Print the records below word for word, beginning with the first line and ending once the line containing "(tm_Kwargs tm) (tm_Policy" is printed.

(Record extracts Opens)

(* ===== verification/TaskRepo.v ===== *)
(** * Tasks in flight (pkg/types/task.go, pkg/repository/task_redis.go)

    A task is a message stored under its entry key, listed in a global index and
    in the index of its stub, and claimed by the container that runs it.
    [TaskJson] is encoding/json on a message. *)

From S2P Require Import Prelude GoStd Redis Keys Types Codec Lock Env ContainerRepo.

Local Open Scope Z_scope.

(** ** Messages *)

(** The values an [interface{}] argument holds. *)
Inductive jvalue :=
| JNull
| JBool (b : bool)
| JNum (n : string)
| JStr (s : string)
| JBytes (b : string)
| JArr (l : list jvalue)
| JObj (fs : list (string * jvalue)).

Record TaskPolicy := mkTaskPolicy {
  tp_MaxRetries : Z;
  tp_Timeout : Z;
  tp_Expires : Z;
  tp_TTL : Z;
}.
#[export] Instance TaskPolicy_eq_dec : EqDecision TaskPolicy.
Proof. solve_decision. Defined.

(** [Args] and [Kwargs] are [None] for nil. *)
Record TaskMessage := mkTaskMessage {
  tm_TaskId : string;
  tm_WorkspaceName : string;
  tm_StubId : string;
  tm_Executor : string;
  tm_Args : option (list jvalue);
  tm_Kwargs : option (gmap string jvalue);
  tm_Policy : TaskPolicy;
  tm_Retries : Z;
  tm_Timestamp : Z;
}.

Definition DefaultTaskPolicy : TaskPolicy := mkTaskPolicy 3 3600 zeroTime 0.

(** [uuid] is the fresh id and [now] the clock, in seconds; the executor stays. *)
Definition Reset (uuid : string) (now : Z) (tm : TaskMessage) : TaskMessage :=
  mkTaskMessage uuid "" "" (tm_Executor tm) None None DefaultTaskPolicy 0 now.

Class TaskJson := {
  marshal_task : TaskMessage -> gerr + string;
  (** Into a fresh message; the fields filled before an error stay. *)
  unmarshal_task : string -> option gerr * TaskMessage;
}.

Definition with_args (a : option (list jvalue)) (tm : TaskMessage) : TaskMessage :=
  mkTaskMessage (tm_TaskId tm) (tm_WorkspaceName tm) (tm_StubId tm) (tm_Executor tm) a
    (tm_Kwargs tm) (tm_Policy tm) (tm_Retries tm) (tm_Timestamp tm).

(** The message is updated in place: nil arguments become empty ones. *)
Definition Encode `{TaskJson} (tm : TaskMessage) : (gerr + string) * TaskMessage :=
  let tm := match tm_Args tm with None => with_args (Some []) tm | Some _ => tm end in
  (marshal_task tm, tm).

(** *** Base64 (encoding/base64, StdEncoding)

    Line ends are skipped, the input is a sequence of groups of four characters
    of which the last may be padded, and the trailing bits are not checked. *)

Definition b64_value (c : Ascii.ascii) : option Z :=
  let n := Z.of_nat (Ascii.nat_of_ascii c) in
  if (65 <=? n) && (n <=? 90) then Some (n - 65)
  else if (97 <=? n) && (n <=? 122) then Some (n - 71)
  else if (48 <=? n) && (n <=? 57) then Some (n + 4)
  else if n =? 43 then Some 62
  else if n =? 47 then Some 63
  else None.

Definition byte_of (z : Z) : Ascii.ascii := Ascii.ascii_of_nat (Z.to_nat (z `mod` 256)).

Fixpoint skip_line_ends (s : string) : string :=
  match s with
  | "" => ""
  | String c s' =>
      if Ascii.eqb c "010"%char || Ascii.eqb c "013"%char then skip_line_ends s'
      else String c (skip_line_ends s')
  end.

Fixpoint b64_groups (s : string) : option string :=
  match s with
  | "" => Some ""
  | String a (String b (String c (String d s'))) =>
      va ← b64_value a;
      vb ← b64_value b;
      let x := byte_of (va * 4 + vb `div` 16) in
      if Ascii.eqb c "="%char then
        if Ascii.eqb d "="%char && String.eqb s' "" then Some (String x "") else None
      else
        vc ← b64_value c;
        let y := byte_of (vb * 16 + vc `div` 4) in
        if Ascii.eqb d "="%char then
          if String.eqb s' "" then Some (String x (String y "")) else None
        else
          vd ← b64_value d;
          rest ← b64_groups s';
          Some (String x (String y (String (byte_of (vc * 64 + vd)) rest)))
  | _ => None
  end.

Definition b64_decode (s : string) : option string := b64_groups (skip_line_ends s).

(** A string argument that is valid base64 becomes bytes. *)
Definition decode_arg (a : jvalue) : jvalue :=
  match a with
  | JStr s => match b64_decode s with Some data => JBytes data | None => a end
  | _ => a
  end.

Definition Decode `{TaskJson} (encodedData : string) : option gerr * TaskMessage :=
  let '(e, tm) := unmarshal_task encodedData in
  match e with
  | Some _ => (e, tm)
  | None => (None, with_args (option_map (map decode_arg) (tm_Args tm)) tm)
  end.

(** What the code relies on: a message whose strings are ASCII is read back with
    the same fields, the arguments apart. *)
Definition flat_task (m : TaskMessage) :=
  (tm_TaskId m, tm_WorkspaceName m, tm_StubId m, tm_Executor m, tm_Policy m, tm_Retries m,
   tm_Timestamp m).
Definition same_task (m m' : TaskMessage) : Prop := flat_task m = flat_task m'.

#[export] Instance same_task_equiv : Equivalence same_task.
Proof. split; unfold same_task; congruence. Qed.

Definition task_ascii (m : TaskMessage) : bool :=
  forallb ascii_only [tm_TaskId m; tm_WorkspaceName m; tm_StubId m; tm_Executor m].

Class TaskJsonLaws (TJ : TaskJson) : Prop := {
  task_json_roundtrip : forall m s,
    task_ascii m = true -> marshal_task m = inr s ->
    exists m', unmarshal_task s = (None, m') /\ same_task m m';
}.

Lemma Encode_Decode `{TaskJsonLaws} m s :
  task_ascii m = true -> (Encode m).1 = inr s ->
  (Decode s).1 = None /\ same_task m (Decode s).2.
Proof.
  intros Ha He. unfold Encode in He. simpl in He. unfold Decode.
  destruct (task_json_roundtrip (match tm_Args m with
    | Some _ => m | None => with_args (Some []) m end) s) as (m' & -> & Hm); [by destruct (tm_Args m)|done|].
  split; [done|]. simpl. by destruct (tm_Args m).
Qed.

(** ** The repository *)

Definition ClaimTask (workspaceName stubId taskId containerId : string) : M unit :=
  rcall (EWrap "failed to claim task") (CSet (TaskClaim workspaceName stubId taskId) containerId 0) ;;
  rcall (EWrap "failed to add task to claim index")
    (CSAdd (TaskClaimIndex workspaceName stubId) taskId) ;;
  ok tt.

Definition RemoveTaskClaim (workspaceName stubId taskId : string) : M unit :=
  rcall (EWrap "failed to remove task claim") (CDel [TaskClaim workspaceName stubId taskId]) ;;
  rcall (EWrap "failed to remove task from claim index")
    (CSRem (TaskClaimIndex workspaceName stubId) taskId) ;;
  ok tt.

Definition TasksClaimed (workspaceName stubId : string) : M Z :=
  tasks <- rcall (λ e, e) (CSMembers (TaskClaimIndex workspaceName stubId)) ;;
  ok (Z.of_nat (length tasks)).

Definition IsClaimed (workspaceName stubId taskId : string) : M bool :=
  n <- rcall (EWrap "failed to retrieve claim task") (CExists (TaskClaim workspaceName stubId taskId)) ;;
  ok (0 <? n).

(** The error of a pipelined command. *)
Definition err_of {R} (r : rerr + R) : list gerr :=
  match r with inl e => [ERedis e] | inr _ => [] end.

(** The five commands are sent together; the first error is returned. *)
Definition DeleteTaskState (workspaceName stubId taskId : string) : M unit :=
  r1 <~ cmd (CSRem TaskIndex (TaskEntry workspaceName stubId taskId)) ;;
  r2 <~ cmd (CSRem (TaskClaimIndex workspaceName stubId) taskId) ;;
  r3 <~ cmd (CSRem (TaskIndexByStub workspaceName stubId) taskId) ;;
  r4 <~ cmd (CDel [TaskEntry workspaceName stubId taskId]) ;;
  r5 <~ cmd (CDel [TaskClaim workspaceName stubId taskId]) ;;
  match (err_of r1 ++ err_of r2 ++ err_of r3 ++ err_of r4 ++ err_of r5)%list with
  | [] => ok tt
  | e :: _ => fail e
  end.

Definition SetTaskState (workspaceName stubId taskId msg : string) : M unit :=
  let entryKey := TaskEntry workspaceName stubId taskId in
  rcall (EWrap "failed to add task key to index") (CSAdd TaskIndex entryKey) ;;
  r <~ cmd (CSet entryKey msg 0) ;;
  match r with
  | inl e => DeleteTaskState workspaceName stubId taskId ;~ fail (ERedis e)
  | inr _ =>
      rcall (EWrap "failed to add task key to stub index")
        (CSAdd (TaskIndexByStub workspaceName stubId) taskId) ;;
      ok tt
  end.

Definition TasksInFlight (workspaceName stubId : string) : M Z :=
  tasks <- rcall (λ e, e) (CSMembers (TaskIndexByStub workspaceName stubId)) ;;
  ok (Z.of_nat (length tasks)).

Definition SetTaskRetryLock (workspaceName stubId taskId : string) : M unit :=
  Acquire "task" (TaskRetryLock workspaceName stubId taskId) 300 0.

Definition RemoveTaskRetryLock (workspaceName stubId taskId : string) : M unit :=
  Release "task" (TaskRetryLock workspaceName stubId taskId).

Section messages.
Context {TJ : TaskJson}.

(** The error of [Decode] is ignored. *)
Definition GetTaskState (workspaceName stubId taskId : string) : M TaskMessage :=
  msg <- get_str (TaskEntry workspaceName stubId taskId) ;;
  ok (Decode msg).2.

Fixpoint in_flight_loop (tasks : list string) : prog (list TaskMessage) :=
  match tasks with
  | [] => Ret []
  | taskKey :: tasks' =>
      r <~ cmd (CGet taskKey) ;;
      match r with
      | inr (Some msg) =>
          taskMessages <~ in_flight_loop tasks' ;;
          Ret ((Decode msg).2 :: taskMessages)
      | inr None =>
          match split_on colon taskKey with
          | _ :: workspaceName :: stubId :: taskId :: _ =>
              DeleteTaskState workspaceName stubId taskId ;~ in_flight_loop tasks'
          | _ => in_flight_loop tasks'
          end
      | inl _ => in_flight_loop tasks'
      end
  end.

Definition GetTasksInFlight : M (list TaskMessage) :=
  tasks <- rcall (λ e, e) (CSMembers TaskIndex) ;;
  taskMessages <~ in_flight_loop tasks ;;
  ok taskMessages.
End messages.

(** ** An encoding of the flat part of a message, for concrete runs *)

Definition zero_message : TaskMessage := mkTaskMessage "" "" "" "" None None (mkTaskPolicy 0 0 zeroTime 0) 0 0.

Definition bits_task_json : TaskJson := {|
  marshal_task m :=
    let p := tm_Policy m in
    inr (pos_bits (encode (tm_TaskId m, tm_WorkspaceName m, tm_StubId m, tm_Executor m,
      (tp_MaxRetries p, tp_Timeout p, tp_Expires p, tp_TTL p), tm_Retries m, tm_Timestamp m)));
  unmarshal_task s :=
    match p ← bits_pos s; decode p with
    | Some (id, ws, stub, ex, (mr, to, e, ttl), r, ts) =>
        (None, mkTaskMessage id ws stub ex (Some []) None (mkTaskPolicy mr to e ttl) r ts)
    | None => (Some (EMsg "invalid JSON"), zero_message)
    end |}.

#[export] Instance bits_task_json_laws : TaskJsonLaws bits_task_json.
Proof.
  split. intros [id ws stub ex a k [mr to e ttl] r ts] s _ [= <-]. simpl.
  rewrite bits_pos_bits. simpl. rewrite decode_encode. by eexists.
Qed.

(Record extracts Closes)

- Result of the task
(* ===== verification/TaskRepo.v ===== *)
(** * Tasks in flight (pkg/types/task.go, pkg/repository/task_redis.go)

    A task is a message stored under its entry key, listed in a global index and
    in the index of its stub, and claimed by the container that runs it.
    [TaskJson] is encoding/json on a message. *)

From S2P Require Import Prelude GoStd Redis Keys Types Codec Lock Env ContainerRepo.

Local Open Scope Z_scope.

(** ** Messages *)

(** The values an [interface{}] argument holds. *)
Inductive jvalue :=
| JNull
| JBool (b : bool)
| JNum (n : string)
| JStr (s : string)
| JBytes (b : string)
| JArr (l : list jvalue)
| JObj (fs : list (string * jvalue)).

Record TaskPolicy := mkTaskPolicy {
  tp_MaxRetries : Z;
  tp_Timeout : Z;
  tp_Expires : Z;
  tp_TTL : Z;
}.
#[export] Instance TaskPolicy_eq_dec : EqDecision TaskPolicy.
Proof. solve_decision. Defined.

(** [Args] and [Kwargs] are [None] for nil. *)
Record TaskMessage := mkTaskMessage {
  tm_TaskId : string;
  tm_WorkspaceName : string;
  tm_StubId : string;
  tm_Executor : string;
  tm_Args : option (list jvalue);
  tm_Kwargs : option (gmap string jvalue);
  tm_Policy : TaskPolicy;
  tm_Retries : Z;
  tm_Timestamp : Z;
}.

Definition DefaultTaskPolicy : TaskPolicy := mkTaskPolicy 3 3600 zeroTime 0.

(** [uuid] is the fresh id and [now] the clock, in seconds; the executor stays. *)
Definition Reset (uuid : string) (now : Z) (tm : TaskMessage) : TaskMessage :=
  mkTaskMessage uuid "" "" (tm_Executor tm) None None DefaultTaskPolicy 0 now.

Class TaskJson := {
  marshal_task : TaskMessage -> gerr + string;
  (** Into a fresh message; the fields filled before an error stay. *)
  unmarshal_task : string -> option gerr * TaskMessage;
}.

Definition with_args (a : option (list jvalue)) (tm : TaskMessage) : TaskMessage :=
  mkTaskMessage (tm_TaskId tm) (tm_WorkspaceName tm) (tm_StubId tm) (tm_Executor tm) a
    (tm_Kwargs tm) (tm_Policy tm) (tm_Retries tm) (tm_Timestamp tm).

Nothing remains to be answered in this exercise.